I do think BC is good if u have some niche thing that is very capacity constrained and high sharpe but want max payout and no aspirations beyond that.
One downside I have heard is that BC has a back book to replicate your trades
On comp and culture, my understanding is that they defer your compensation over 3 years, so if you leave or quit, you never actually get paid for the next 2 years. This is a deal breaker compared to the other funds. I don't know why anyone would go here and yet they claim to be trouncing everyone else by leaking their own results to the media. They don't have investors so there is no reason these numbers need to be honest. Please explain someone
how is it a deal breaker? if a $12bn fund is up 30% and your a relatively senior analyst, you could be looking at 50-100bps of carry pool — thats like $3-7mm…i would stay at blue crest to get that pay out. triple the number for their 95% yeae…

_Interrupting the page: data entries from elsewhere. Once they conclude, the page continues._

Lemma mergeSeedFile_eq seedFile seeds o :
  mergeSeedFile env seedFile seeds o
  = if opt_truthy seedFile then
      match readFileSync env (match seedFile with Some f => f | None => [] end) with
      | Some text => (Ok (SeedsArr (seeds_with_file seeds text)), o)
      | None => (Throw (FsError (match seedFile with Some f => f | None => [] end)), o)
      end
    else (Ok seeds, o).
Proof.
  unfold mergeSeedFile, seeds_with_file, flag_seeds.
  destruct (opt_truthy seedFile); [|reflexivity].
  destruct (readFileSync env _); [|reflexivity].
  unfold ret. rewrite fold_push_seeds. do 5 f_equal.
  apply filter_ext. intros line. destruct line; reflexivity.
Qed.

Lemma resolveNetIdleWait_eq n sc o :
  resolveNetIdleWait n sc o = (Ok (resolved_idle n sc), o ++ idle_lines n sc).
Proof.
  unfold resolveNetIdleWait, idle_lines, resolved_idle.
  destruct (n =? -1) eqn:E.
  - unfold bind. rewrite say_run. reflexivity.
  - unfold ret. now rewrite app_nil_r.
Qed.

Lemma resolveScopeType_eq inc sc o :
  resolveScopeType inc sc o = (Ok (resolved_scope inc sc), o ++ scope_lines inc sc).
Proof.
  unfold resolveScopeType, resolved_scope, scope_lines, overrides.
  destruct (include_given inc); cbn [andb].
  - destruct (opt_truthy sc && negb (scope_is sc "custom")).
    + unfold bind. rewrite say_run. reflexivity.
    + unfold ret. now rewrite app_nil_r.
  - unfold ret. now rewrite app_nil_r.
Qed.

Lemma buildScopedSeeds_inv scopeOpts seeds : forall acc o r o',
  buildScopedSeeds env scopeOpts seeds acc o = (Ok r, o') ->
  exists built,
    r = acc ++ built
    /\ Forall2 (fun s b => newScopedSeed env (spread scopeOpts (seed_options s)) = Ok b)
               seeds built.
Proof.
  induction seeds as [|x seeds IH]; intros acc o r o' H; simpl in H.
  - inversion H. exists []. split; [now rewrite app_nil_r | constructor].
  - unfold bind, lift in H.
    destruct (newScopedSeed env _) as [sc|e] eqn:E; [|discriminate].
    apply IH in H. destruct H as (built & -> & HF).
    exists (sc :: built). split; [now rewrite <- app_assoc|].
    constructor; [|exact HF]. destruct x; exact E.
Qed.


(** A successful run of lines 357-479, field by field. *)
Lemma afterCollection_fields argv name out argv' out' :
  afterCollection env argv name out = (Ok argv', out') ->
  (waitUntil argv' = Arr (wait_tokens (waitUntil argv))
   /\ forall t, In t (wait_tokens (waitUntil argv)) -> In t WAIT_UNTIL_OPTS)
  /\ (exists text,
        screenshot argv = Str text
        /\ screenshot argv'
           = if truthy text
             then Arr (filter (known_kind env) (split "," text))
             else Str text)
  /\ (exists text,
        logging argv = Str text
        /\ logging argv' = Arr (split "," text)
        /\ let r := composeBehaviorOpts env (wait_tokens (behaviors argv))
                      (behaviorTimeout argv) (split "," text)
                      (behaviorsLogDebug argv) in
           behaviorOpts argv' = Some (stringify (JObj (fst (fst r))))
           /\ behaviorTimeout argv' = snd (fst r)
           /\ behaviorsLogDebug argv' = snd r)
  /\ behaviors argv' = Arr (wait_tokens (behaviors argv))
  /\ newContext argv'
     = (if 1 <? workers argv then ReuseWindowConcurrency else CONCURRENCY_PAGE)
  /\ resolveDevice env (mobileDevice argv) (emulateDevice argv) out
     = (Ok (emulateDevice argv'), out)
  /\ (seeds argv' = resolved_seeds env argv
      /\ forall file, seedFile argv = Some file -> file <> [] ->
           exists text, readFileSync env file = Some text)
  /\ netIdleWait argv' = resolved_idle (netIdleWait argv) (scopeType argv)
  /\ scopeType argv' = resolved_scope (include argv) (scopeType argv)
  /\ Forall2 (fun s b => newScopedSeed env (merged_options argv s) = Ok b)
             (seeds_iter (resolved_seeds env argv)) (scopedSeeds argv')
  /\ statsFilename argv'
     = (if opt_truthy (statsFilename argv)
        then option_map (path_resolve env (cwd argv)) (statsFilename argv)
        else statsFilename argv)
  /\ (crawlId argv' = crawlId argv /\ workers argv' = workers argv
      /\ mobileDevice argv' = mobileDevice argv /\ seedFile argv' = seedFile argv
      /\ include argv' = include argv /\ exclude argv' = exclude argv
      /\ sitemap argv' = sitemap argv /\ depth argv' = depth argv
      /\ extraHops argv' = extraHops argv /\ cwd argv' = cwd argv)
  /\ out' = out ++ transcript env argv.
Proof.
  unfold afterCollection. intros H.
  apply bind_ok in H. destruct H as (wu & s1 & E1 & H).
  apply bind_ok in H. destruct H as (sh & s2 & E2 & H).
  apply bind_ok in H. destruct H as (lg & s3 & E3 & H).
  destruct (composeBehaviorOpts _ _ _ _ _) as [[bo bt] dbg] eqn:Hc.
  apply bind_ok in H. destruct H as (nc & s4 & E4 & H).
  apply bind_ok in H. destruct H as (dv & s5 & E5 & H).
  apply bind_ok in H. destruct H as (sd & s6 & E6 & H).
  apply bind_ok in H. destruct H as (ni & s7 & E7 & H).
  apply bind_ok in H. destruct H as (sc & s8 & E8 & H).
  apply bind_ok in H. destruct H as (ss & s9 & E9 & H).
  rewrite resolveWaitUntil_eq in E1.
  destruct (forallb _ _) eqn:Hw in E1; [|discriminate].
  inversion E1; subst wu s1; clear E1.
  destruct (screenshot argv) as [shot|] eqn:Eshot; [|discriminate].
  rewrite resolveScreenshot_eq in E2. inversion E2; subst sh s2; clear E2.
  destruct (logging argv) as [channels|] eqn:Elog; [|discriminate].
  inversion E3; subst lg s3; clear E3.
  rewrite resolveNewContext_eq in E4. inversion E4; subst nc s4; clear E4.
  pose proof (resolveDevice_silent _ _ _ _ E5) as Es5. subst s5.
  rewrite mergeSeedFile_eq in E6.
  rewrite resolveNetIdleWait_eq in E7.
  rewrite resolveScopeType_eq in E8.
  pose proof (buildScopedSeeds_silent _ _ _ _ _ E9) as Es9. subst s9.
  apply buildScopedSeeds_inv in E9. destruct E9 as (built & -> & HF).
  assert (Hsd : sd = resolved_seeds env argv
                /\ s6 = out ++ screenshot_lines env (Str shot)
                            ++ context_lines (newContext argv) (workers argv)
                /\ forall file, seedFile argv = Some file -> file <> [] ->
                     exists text, readFileSync env file = Some text).
  { unfold resolved_seeds. destruct (opt_truthy (seedFile argv)) eqn:Et.
    - destruct (readFileSync env _) as [text|] eqn:Er; [|discriminate].
      inversion E6; subst. split; [reflexivity|]. split; [now rewrite <- app_assoc|].
      intros file Hf _. rewrite Hf in Er. eauto.
    - inversion E6; subst. split; [reflexivity|]. split; [now rewrite <- app_assoc|].
      intros file Hf Hne. rewrite Hf in Et. destruct file; [contradiction | discriminate]. }
  destruct Hsd as (-> & -> & Hfile).
  inversion E7; subst ni s7; clear E7.
  inversion E8; subst sc s8; clear E8.
  inversion H; subst; clear H. cbn [waitUntil screenshot logging behaviors
    newContext emulateDevice seeds netIdleWait scopeType scopedSeeds
    statsFilename crawlId workers mobileDevice seedFile include exclude sitemap
    depth extraHops cwd behaviorOpts behaviorTimeout behaviorsLogDebug].
  split; [split; [reflexivity | now apply includes_all]|].
  split; [exists shot; split; reflexivity|].
  split.
  { exists channels. split; [reflexivity|]. split; [reflexivity|].
    unfold wait_tokens. rewrite Hc. cbn. auto. }
  split; [reflexivity|]. split; [reflexivity|].
  split.
  { unfold resolveDevice in *.
    destruct (mobileDevice argv) as [dev|]; [destruct (truthy dev);
      [destruct (devices env dev)|]|]; inversion E5; reflexivity. }
  split; [split; [reflexivity | exact Hfile]|].
  split; [reflexivity|]. split; [reflexivity|].
  split; [exact HF|].
  split; [reflexivity|].
  split; [repeat split|].
  unfold transcript. rewrite Eshot. now rewrite <- !app_assoc.
Qed.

Because Platt does all the math and holds all the options. I just don't believe that he didn't run all the numbers and is just giving people that upside over other funds for free, do you?
Actually, I can't work out the math on this either, how do you get to 3-7mm? It seems you are assuming an incentive fee that doesn't exist because it's all his money. Really what you would be doing is investing part of your previous bonus into some share class of the internal fund. So to get the 3mm, you would need to have 10mm already deferred taking this at face value, which I certainly don't as the payout it implies is not real.
10mm in fund means u make about 5mm/year in comp, so 2 years have been deferred. Then you make 3mm a year off carry and 5mm a year off incentive. That implies that your effective payout is ~35%? I mean, maybe, but why would the most calculating individual do this if you aren't selling options somewhere?
OK, I might as well say what I suspect is going on that allows them to outperform direct competitors like this when their public returns were nothing like this. I have no personal info, so am just loosely hypothesizing.
They are taking some risks via leverage that no sane investor would let them take, hence juiced returns and private structure. Somehow the fund is structured to have limited recourse to Platt personally, he is able to take out his profits first (yearly), and they are basically short a bunch of out of money options somewhere in terms of how much leverage they have.
So why does Platt allow this structure to exist and who is ultimately left holding the bag with bottom tranche equity? The employees who have to put deferred comp into the fund. Nothing is free and they are not THAT much better than everyone else consistently, which would imply they are taking risks others are not allowed to. Can anyone confirm or deny this?
they're not a hedge fund anymore, in the legal sense. they changed a lot of their super tight drawdown and risk mgmt metrics since they gave back investor money.
I know the exact comp number for the standard PM and it is equal highest for macro funds as far as I'm aware (between 20 and 25% of PnL, as of Sep 2021). However, they've become a little top heavy and fired quite a few PMs in the June and Nov/Dec rates moves, even those who were performing well, since Michael and his head of trading (forgot his name, but met him a few times, he works in the Miami office) wanted to retain a few of the long timers who lost money - this never would have happened when they were still hedge fund.
anyway, when I was a bank this was for sure the top 5 places traders wanted to go, and definitely somewhere I wanted to work (mostly for comp and flexibility).
im not aware of l/s book, but wouldn't be surprised as I was told by a friend who's there that they've become very multi-strat x-asset.